“Just my butt cheeks,” I tease.
Sawyer shakes his head, still grinning.
“What’d Queenie have to say about it?”
The mention of Queenie brings a flood of panic about the hard parts of our conversation we’ve yet to get to. I chew on my bottom lip wondering if this is the perfect segue to launch into it. I’d rather not, of course. We’ve reached a sort of tenuous peace here, one that might last if I only walk away here and now. I’m almost tempted to take the coward’s way out and make this a problem for future Madison, but I spent the weekend agonizing and I can’t let this continue to draw out, appealing as it might be.
Sawyer’s expression sobers as he sees me warring with indecision. I realize I’ve been wringing my hands and I let them drop back by my sides. “Queenie didn’t say much. It’s not like she can ground me or anything…”Now. Do it.“But there is something else I need to tell you.”
My heart pounds ceaselessly in my chest, so fast and out of control it almost hurts.
His mouth tightens into a speculating frown. “All right.”
“About the other night…what we did.”
His Adam’s apple bobs as he swallows, waiting for me to get on with it. I glance behind me to make sure we’re still alone in the tasting room before I clasp my hands in front of me and stare at a speck of dirt on the ground. Better than meeting his eyes…
“I’m not sure if you realized we didn’t use protection.”
There’s an unbearably long pause, and I’m forced to glance up at him.
His expression has tightened, those warm brown eyes so impossible to read. “I’m aware, and I’m really sorry about that. I haven’t been with anyone in a long time.”

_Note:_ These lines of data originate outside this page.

(** C13: saving a state and loading it gives it back.  On a well-formed service [save_state]
    succeeds and returns a number that afterwards holds the new state in at most four
    layers, whether its hash was known or not, and the difference between the current state
    of the room and the new one; every state that was stored still is, and the service
    stays well formed. *)
Theorem save_state_stores rs fuel room N :
  room_wf rs → (4 ≤ fuel)%nat → count rs < u64_max → good_state max_state N → no_collision rs N →
  ∃ h new gone rs', save_state sha256 evict fuel room N rs = (Ok (h, new, gone), rs')
    ∧ room_wf rs' ∧ extends rs rs' ∧ holds (statediff rs') h N
    ∧ match get_room_shortstatehash rs room with
      | Ok p => ∃ X, holds (statediff rs) p X ∧ new = N ∖ X ∧ gone = X ∖ N
      | _ => new = N ∧ gone = ∅
      end.
Proof.
  intros Hw Hf Hc HN Hnc. unfold save_state, bind, ret.
  assert (∃ previous X, room_shortstatehash room rs = (Ok previous, rs) ∧ current_state rs previous X
    ∧ match get_room_shortstatehash rs room with
      | Ok p => previous = Some p | _ => previous = None end) as (previous & X & -> & HX & Hprev).
  { destruct (room_shortstatehash_spec rs room Hw) as [(p & X & -> & -> & HX)|[-> ->]];
      [by exists (Some p), X|by exists None, ∅]. }
  assert (∀ rs1 st rs2, current_parents evict fuel previous rs1 = (Ok st, rs2) →
    parents_or_default evict fuel previous rs1 = (Ok st, rs2)) as Hload.
  { intros rs1 st rs2. destruct previous as [p|]; cbn; [intros ->|]; done. }
  assert (∀ new gone, new = N ∖ X → gone = X ∖ N →
    match get_room_shortstatehash rs room with
    | Ok p => ∃ X, holds (statediff rs) p X ∧ new = N ∖ X ∧ gone = X ∖ N
    | _ => new = N ∧ gone = ∅
    end) as Hdiff.
  { intros new gone -> ->. destruct (get_room_shortstatehash rs room); subst previous; cbn in HX;
      [by exists X|subst X; split; set_solver..]. }
  destruct (shortstatehash_of_spec rs N Hw Hc) as [(z & Y & Hz & E & HY)|(s & -> & Hs & Hcnt & Hsh & Hg)].
  - pose proof (shortstatehash_of_same rs N z Y Hw Hnc HN Hz E HY) as ->. rewrite Hz.
    case_bool_decide as Hp.
    + exists z, ∅, ∅, rs. split_and!; [done|done|apply extends_refl|done|].
      subst previous. cbn in HX. rewrite (holds_unique _ _ _ _ HX HY) in *. apply Hdiff; set_solver.
    + destruct (current_parents_spec rs fuel previous X (rw_cache rs Hw) Hf HX)
        as (parents & c & Hcp & Hdb & Hcc & _ & _ & Hsd & _).
      rewrite (Hload _ _ _ Hcp), Hsd. eexists z, _, _, _. split_and!; [done|..].
      * by apply room_wf_compressor.
      * by apply extends_compressor.
      * cbn. by rewrite Hdb.
      * by apply Hdiff.
  - rewrite bool_decide_eq_false_2 by by eapply current_not_next.
    destruct (new_state_stored rs s N (count rs + 1) fuel previous X 2)
      as (parents & rs1 & rs' & Hcp & Hsd & Hsave & Hw' & He & HN'); try done; [lia| |by right|].
    + pose proof (wf_counter _ (rw_short rs Hw)). unfold is_u64, u64_max in *. lia.
    + rewrite (Hload _ _ _ Hcp), Hsd, Hsave. eexists _, _, _, _. split_and!; [done..|by apply Hdiff].
Qed.
End invariant.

Right. That issue hadn’t even occurred to me with everything else going on.
“Yes, well…I’m glad to hear that, but you probably assumed I was on something, a pill…but I’m not.”
I see the rise and fall of his chest, study his carefully guarded expression. I wonder how much he’s panicking inside right now, mentally calculating pregnancy odds the same way I did with Kendra.
I don’t want to keep going, but I have to. “There’s a chance…”
“Okay—”
I hold out my hand quickly to cut him off, not wanting him to say something I’ll never be able to unhear. I just need to finish this so he knows where I stand and then he can make his decision from there.
“I know there are things we can do. But…I was wondering, well I was thinking that maybe I wouldn’t do any of them. Maybe I’d just see what happens.”
My chin rises as I hold myself steady and guarded against his impending reaction to this unexpected news.
His eyes widen and his skin flushes, those handsome high cheekbones stained pink with color. “You’re thinking…”
“I don’t know,” I answer hastily. “I just don’t want to have to make a decision about it right now.”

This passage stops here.